NEW YORK – Even as activists continue to face opposition-and even disdain-from climate deniers for attempting to raise awareness about the danger our planet is in, mounting scientific data shows that the world’s ice is melting at a rapid pace.
According to a study published earlier in 2021, global ice loss has increased rapidly over the past two decades, soaring from about 760 billion tons per year in the 1990s to more than 1.2 trillion tons per year in the 2010s. Meanwhile, a second, NASA-backed study on the Greenland ice sheet found that at least 74 major glaciers that terminate in deep, warming ocean waters are being severely undercut and weakened.
And yet, the extent of this effect-along with its implications for rising sea levels-is still being discounted by the global scientific community. “It’s like cutting the feet off the glacier rather than melting the whole body,” Eric Rignot, a study co-author and a glacier researcher at NASA’s Jet Propulsion Laboratory and the University of California at Irvine, told The Washington Post.
“You melt the feet and the body falls down, as opposed to melting the whole body. I think this is an example that the current projections are conservative. As we peer below we realize these feedbacks are kicking in faster than we thought.”

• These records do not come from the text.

(* ===== verification/Epoch.v ===== *)
(** * Epoch identifiers and the windows that allocate them

    Models [src/vt/epoch/epoch.h] (the bit layout), [epoch_manip.cc]
    ([EpochManip]: getters, setters, generation and the component's table of
    windows), [epoch_window.cc] ([EpochWindow]) and
    [src/vt/utils/adt/ranged_counter.h] ([RangedCounter]). The set of terminated
    epochs is the interval set of [Intervals.v]. *)

From S2P Require Import Prelude.
From S2P Require Import Bits.
From S2P Require Import Ids.
From S2P Require Import Intervals.
Import BitPacker.

(** ** [RangedCounter<T>] *)
Module RangedCounter.

Record RangedCounter := Counter { lo_ : Z; hi_ : Z; cur_ : Z }.

Definition make (in_lo in_hi : Z) : RangedCounter := Counter in_lo in_hi in_lo.
Definition get (c : RangedCounter) : Z := cur_ c.

Definition increment (c : RangedCounter) : RangedCounter :=
  Counter (lo_ c) (hi_ c) (if cur_ c <? hi_ c then cur_ c + 1 else lo_ c).

Definition decrement (c : RangedCounter) : RangedCounter :=
  Counter (lo_ c) (hi_ c) (if lo_ c <? cur_ c then cur_ c - 1 else hi_ c).

(** The current value stays within the range, and the two directions undo each
    other. *)
Lemma increment_decrement c :
  lo_ c <= cur_ c <= hi_ c ->
  decrement (increment c) = c /\ increment (decrement c) = c /\
  lo_ c <= cur_ (increment c) <= hi_ c.
Proof.
  intros H. destruct c as [lo hi cur]. unfold increment, decrement. simpl in *.
  split; [|split]; [f_equal|f_equal|]; case_Zbs; lia.
Qed.

End RangedCounter.

(** ** The bits of an epoch *)
Module EpochManip.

A terrifying video from Business Insider, based on National Geographic’s estimation, paints a dark picture of the possible future of our planet. In the video, it is shown that lots of European cities-including Brussels and Venice-would be underwater if this worst-case scenario were to become a reality. Meanwhile, in Africa and the Middle East, Dakar, Accra, and Jeddah would suffer a similar fate. Millions of people in Asian cities like Mumbai, Beijing, and Tokyo would be uprooted from their homes by the rising sea level and be forced to move inland.